There's a trembling that begins beneath the deep surface. You don't always notice it at first - like the faint shiver of an earthquake just beginning. It starts as something imperceptible, but then it rises. It rises until it shakes the very ground of your being, moving everything in its path.
You want to run. You want to escape - searching frantically for exits to flee the overwhelming feeling. But there are no exits. Not this time. This time you must stand still. You must face the tremor, the trigger, the truth.
When Anxiety Has No Name
Growing up, we didn't have a name for this feeling. Anxiety wasn't something we diagnosed or discussed - it was simply part of life. An unspoken presence that drifted in and out like a shadow, without recognition or fanfare. Yet, looking back, there was no shortage of things to be anxious about.
We lived in households ruled not by reason, but by consequence. Where too many tears could get you told "If you don't stop crying I'll give you something to cry about" A phrase that still echoes in many of my generations' memories. There was one brief visit from my grandmother, who flew halfway around the world to see her daughter and meet her grandchildren.

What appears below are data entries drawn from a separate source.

(* ===== verification/Telemetry.v ===== *)
(** * Telemetry

    src/utils/trace.rs: what [init_tracing] sets up from a [TracingConfig], and
    the metrics of the server's requests; the metrics of the clients' requests
    in src/clients/http.rs (the layers of the HTTP client) and
    src/clients/otel_grpc.rs.  Exporters are a parameter ([Otel]); log lines and
    span fields are left out, a metric is an increment or a recorded value. *)
From S2P Require Import Prelude External Errors Utf8 Hostname Config Detection Clients OpenAi Http Args.
#[local] Open Scope string_scope.
#[local] Open Scope list_scope.
#[local] Open Scope Z_scope.

(** ** Set-up *)
Class Otel := {
  TracerProvider : Type;
  MeterProvider : Type;
  (** building an exporter for a protocol, an endpoint and a time-out in
      seconds, and its provider, for a service's name *)
  build_tracer_provider : OtlpProtocol -> string -> Z -> string -> TracerProvider + string;
  build_meter_provider : OtlpProtocol -> string -> Z -> Z -> string -> MeterProvider + string;
  (** whether no subscriber is installed yet *)
  set_global_default : bool;
  shutdown_tracer : TracerProvider -> option string;
  shutdown_meter : MeterProvider -> option string
}.

Section setup.
Context {OT : Otel}.

(** anyhow's [context] *)
Definition context {A} (message : string) (m : outcome string A) : outcome string A :=
  map_err (fun e => message +:+ ": " +:+ e) m.
Definition from_result {A} (r : A + string) : outcome string A :=
  match r with inl a => Ok a | inr e => Err e end.
Definition from_error (e : option string) : outcome string () :=
  match e with None => Ok () | Some e => Err e end.

Definition init_tracer_provider (tracing_config : TracingConfig) : outcome string (option TracerProvider) :=
  match traces tracing_config with
  | Some (protocol, endpoint) =>
      provider ← context match protocol with
                         | Grpc_ => "Failed to build gRPC span exporter"
                         | Http_ => "Failed to build HTTP span exporter"
                         end (from_result (build_tracer_provider protocol endpoint 3 (service_name tracing_config)));
      Ok (Some provider)
  | None => Ok None
  end.

(** Metrics are read every three seconds. *)
Definition init_meter_provider (tracing_config : TracingConfig) : outcome string (option MeterProvider) :=
  match metrics tracing_config with
  | Some (protocol, endpoint) =>
      provider ← context match protocol with
                         | Grpc_ => "Failed to build OTel gRPC metric exporter"
                         | Http_ => "Failed to build OTel HTTP metric exporter"
                         end (from_result (build_meter_provider protocol endpoint 10 3
                                             (service_name tracing_config)));
      Ok (Some provider)
  | None => Ok None
  end.

(** The layers of the subscriber, and what the closure that is returned shuts
    down. *)
Inductive TracingLayer := OpenTelemetryLayer | MetricsLayer | StdoutLayer (format : LogFormat).
Record Tracing := {
  layers : list TracingLayer;
  trace_provider : option TracerProvider;
  meter_provider : option MeterProvider
}.

Definition init_tracing (tracing_config : TracingConfig) : outcome string Tracing :=
  trace_provider ← context "Failed to initialize tracer provider" (init_tracer_provider tracing_config);
  meter_provider ← context "Failed to initialize meter provider" (init_meter_provider tracing_config);
  let layers := match trace_provider with Some _ => [OpenTelemetryLayer] | None => [] end
                ++ match meter_provider with Some _ => [MetricsLayer] | None => [] end
                ++ (if quiet tracing_config then [] else [StdoutLayer (log_format tracing_config)]) in
  if set_global_default then
    Ok {| layers := layers; trace_provider := trace_provider; meter_provider := meter_provider |}
  else Panic "utils/trace.rs:186".

Definition trace_shutdown (self : Tracing) : outcome string () :=
  match trace_provider self with
  | Some provider => context "Failed to shutdown tracer provider" (from_error (shutdown_tracer provider))
  | None => Ok ()
  end ≫= fun _ =>
  match meter_provider self with
  | Some provider => context "Failed to shutdown meter provider" (from_error (shutdown_meter provider))
  | None => Ok ()
  end.

(** Tracing that starts has a layer per signal exported and one for the
    standard output, unless it is to be quiet. *)
Lemma init_tracing_layers config t :
  init_tracing config = Ok t ->
  (OpenTelemetryLayer ∈ layers t <-> is_Some (traces config)) /\
  (MetricsLayer ∈ layers t <-> is_Some (metrics config)) /\
  forall format, StdoutLayer format ∈ layers t <-> quiet config = false /\ format = log_format config.
Proof.
  unfold init_tracing. intros (tp & Ht & (mp & Hm & H)%bind_Ok)%bind_Ok.
  destruct set_global_default; [|done]. injection H as <-. simpl.
  assert (Et : is_Some tp <-> is_Some (traces config)).
  { revert Ht. unfold init_tracer_provider. destruct (traces config) as [[[] e]|]; [..|by intros [= <-]];
      destruct (build_tracer_provider _ _ _ _); intros [= <-]; split; by eexists. }
  assert (Em : is_Some mp <-> is_Some (metrics config)).
  { revert Hm. unfold init_meter_provider. destruct (metrics config) as [[[] e]|]; [..|by intros [= <-]];
      destruct (build_meter_provider _ _ _ _ _); intros [= <-]; split; by eexists. }
  rewrite <- Et, <- Em. split; [|split; [|intros f]]; destruct tp, mp, (quiet config); simpl;
    rewrite ?elem_of_cons, ?elem_of_nil; unfold is_Some; naive_solver.
Qed.
End setup.

(** ** Metrics *)
Inductive Metric := Count (counter : string) | Histogram (name : string) (value : Z).
#[export] Instance metric_eq_dec : EqDecision Metric.
Proof. solve_decision. Defined.

(** [StatusCode]'s classes *)
Definition is_server_error (status : StatusCode) : bool := (500 <=? status) && (status <? 600).
Definition is_client_error (status : StatusCode) : bool := (400 <=? status) && (status <? 500).
Definition is_success (status : StatusCode) : bool := (200 <=? status) && (status <? 300).

(** [as_millis() as u64] *)
Definition millis_u64 (latency : Z) : Z := wrap 64 latency.

(** The counter of a status's class; other statuses are only logged. *)
Definition count_class (server_error client_error success : string) (status : StatusCode) : list Metric :=
  if is_server_error status then [Count server_error]
  else if is_client_error status then [Count client_error]
  else if is_success status then [Count success]
  else [].

(** *** The server's requests *)
Definition on_incoming_request : list Metric := [Count "incoming_request_count"].
Definition on_outgoing_response (status : StatusCode) (latency : Z) : list Metric :=
  [Count "handled_request_count"; Histogram "service_request_duration" (millis_u64 latency)]
  ++ count_class "server_error_response_count" "client_app_error_response_count" "success_response_count" status.
Definition on_outgoing_eos (stream_duration : Z) : list Metric :=
  [Count "service_stream_response_count"; Histogram "service_stream_response_duration" (millis_u64 stream_duration)].

(** *** The clients' requests *)
Definition on_client_response (status : StatusCode) (latency : Z) : list Metric :=
  [Count "client_response_count"; Histogram "client_request_duration" (millis_u64 latency)]
  ++ count_class "client_5xx_response_count" "client_4xx_response_count" "client_success_response_count" status.
Definition client_on_request : list Metric := [Count "incoming_request_count"].
Definition client_on_failure : list Metric :=
  [Count "client_request_failure_count"; Count "client_5xx_response_count"].
Definition client_on_eos (stream_duration : Z) : list Metric :=
  [Count "client_stream_response_count"; Histogram "client_stream_response_duration" (millis_u64 stream_duration)].

(** The gRPC service's future: its response or failure. *)
Definition log_on_response_or_error (latency : Z) (response : StatusCode + string) : list Metric :=
  match response with
  | inl status => on_client_response status latency
  | inr _ => client_on_failure
  end.
(** A poll of the response future starts and ends at an instant (in milliseconds
    of a monotonic clock) and may find the inner future ready.  The clock of the
    request starts anew at each poll. *)
Record Poll := { start_time : Z; end_time : Z; inner_poll : option (StatusCode + string) }.
Definition poll (p : Poll) : option (list Metric) :=
  result ← inner_poll p;
  Some (log_on_response_or_error (end_time p - start_time p) result).
Fixpoint poll_ready (polls : list Poll) : option (list Metric) :=
  match polls with
  | [] => None
  | p :: polls => match poll p with Some metrics => Some metrics | None => poll_ready polls end
  end.
Definition grpc_call (polls : list Poll) : list Metric := client_on_request ++ default [] (poll_ready polls).

(** What a gRPC call reports is the duration of its last poll alone. *)
Lemma poll_ready_last pending p result :
  Forall (fun q => inner_poll q = None) pending -> inner_poll p = Some result ->
  poll_ready (pending ++ [p]) = Some (log_on_response_or_error (end_time p - start_time p) result).
Proof.
  intros Hpending Hp. induction Hpending as [|q pending Hq _ IH]; simpl; unfold poll.
  - by rewrite Hp.
  - by rewrite Hq.
Qed.
Lemma grpc_call_last pending p result :
  Forall (fun q => inner_poll q = None) pending -> inner_poll p = Some result ->
  grpc_call (pending ++ [p]) =
    client_on_request ++ log_on_response_or_error (end_time p - start_time p) result.
Proof. intros Hpending Hp. unfold grpc_call. by rewrite (poll_ready_last _ _ _ Hpending Hp). Qed.

(** tower_http's trace layer calls [on_response] with every response and
    [on_failure] with every error and every response its classifier takes for
    a failure, which for [ServerErrorsAsFailures] are those with a 5xx status. *)
Section http_layer.
Context (classified_failure : StatusCode -> bool)
  (Hclass : forall status, classified_failure status = is_server_error status).

Definition http_call (latency : Z) (response : StatusCode + string) : list Metric :=
  client_on_request ++
  match response with
  | inl status => on_client_response status latency ++ (if classified_failure status then client_on_failure else [])
  | inr _ => client_on_failure
  end.

Definition counted (name : string) (l : list Metric) : nat :=
  length (filter (fun m => m = Count name) l).

(** Every response of a server counts once towards its class, but the 5xx of an
    HTTP server: those count twice. *)
Lemma client_5xx_counted latency pending p response :
  Forall (fun q => inner_poll q = None) pending -> inner_poll p = Some response ->
  counted "client_5xx_response_count" (grpc_call (pending ++ [p])) =
    match response with inl status => if is_server_error status then 1 else 0 | inr _ => 1 end%nat /\
  counted "client_5xx_response_count" (http_call latency response) =
    match response with inl status => if is_server_error status then 2 else 0 | inr _ => 1 end%nat.
Proof.
  intros Hpending Hp. rewrite (grpc_call_last _ _ _ Hpending Hp).
  unfold http_call, log_on_response_or_error, on_client_response, count_class.
  destruct response as [status|e]; [|done]. rewrite Hclass.
  destruct (is_server_error status); [done|]. destruct (is_client_error status); [done|].
  by destruct (is_success status).
Qed.
End http_layer.

(** A request of a caller is counted once as handled, with at most one class. *)
Lemma outgoing_response_classes status latency :
  counted "handled_request_count" (on_outgoing_response status latency) = 1%nat /\
  (length (on_outgoing_response status latency) = 3%nat <->
   is_server_error status || is_client_error status || is_success status = true).
Proof.
  unfold on_outgoing_response, count_class.
  destruct (is_server_error status); [done|]. destruct (is_client_error status); [done|].
  by destruct (is_success status).
Qed.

She brought with her a suitcase full of proprietary and English expectations; children were to be seen and not heard. But we - free ranging kiwi kids - were barefoot, wild, climbing on the furniture and unbothered by the decorum she held dear, her visit to our home was consequently a short-lived one.
In our home, discipline came in the form of a wooden paddle shaped like a whale. It was engraved with the words "Spare the rod, spoil the child". And other verses meant to justify the blows. In other homes it was often the jug cord, or a belt, kept in plain view as a silent reminder of the price of disobedience.
The Normalisation of Fear
School offered no safe haven. There, it was the strap or the cane. Even in Year 2, I remember the ruler - weaponised and wielded with precision "Bend down and touch your toes". Then a sharp sting across the backside. Misplaced fingers on a pen could earn a rap across the knuckles. A clip around the ear wasn't questioned - it was simply the way things were.
Personal boundaries didn't exist. The power dynamics flowed from adults to children like a current, and that current didn't stop at the school gates. It bled into the playground. The bullying didn't just come from peers - it was modelled by those who were meant to protect and guide us.
To think we once considered all this normal is like recalling life on another planet. Now we exist in a world of gentle parenting, of helicopter parents and conscious conversations. A world where feelings are named, validated, and explored. But back then? We were sent out the door in the morning and expected to return - hopefully in one piece - before dark.
We felt the fear - and we did it anyway. Often out of bravery, but more often simply because there was no alternative. Once you'd survived the worst of it, your skin grew thick. You buried the anxiety in some back corner of your mind, boxed it up for later - until later came.
The Reawakening of the Box
In adolescence those faint ripples of anxiety resurfaced - amplified by hormonal chaos. Just as the body was transforming, so too was the mind, stirring up emotions that had been left unresolved. For me, the shattering of our family unit came like a nuclear blast. What little stability I had dissolved in an instant.
That's when the need to run-away became overwhelming, and run-away I did, Again and again.
Now, years later, I find myself in another season of hormonal upheaval. Menopause. And like in adolescence, it is a time fo transformation. Of disarray. And of reckoning. The old anxieties have surfaced once more, stirred up by neuroendocrine shifts that feel like aftershocks from a long-forgotten quake.
This time, however, there is a name. And an understanding.
The Science Behind the Storm
We now know that menopause, like adolescence and motherhood, is a time of profound neurological and hormonal change. The dance between oestrogen and progesterone - once elegant - is now erratic. These hormones affect neurotransmitters like serotonin, GABA, and dopamine, creating a landslide of emotional and physiological responses.
It's not just mental. It's chemical. It's biological. It's real.
The shifting internal landscape leaves me feeling disorientated, as though I am navigating through a universe of unfamiliar constellations. And so I withdraw. I cocoon myself. I sense the metamorphosis underway, and I instinctively crate space to let it unfold.
Because I know that, on the other side of this trembling terrain, there is something waiting.
The Emerging Self
The despair of the feeling of not being enough. The weight of early responsibility. The habits that once tried to fill the void of love and security - they are all resurfacing, to be examined, felt, and finally released.
This time is not an end. It is a beginning.
A chance to reshape neural pathways. To meet the self I buried beneath survival. To transform.
So I wait in this cocoon, amidst the chaos, amidst the shaking - because I know.
The brightest wings are born from the darkest transformation.
Namaste x
About the Author
Hi, I'm Rebecca, a writer and storyteller committed to exploring the truths we often keep quiet. My work is grounded in lived experience, and I write to connect, to heal, and to open conversations - especially around the journey of life, hormonal transitions and the quiet revolutions of womanhood.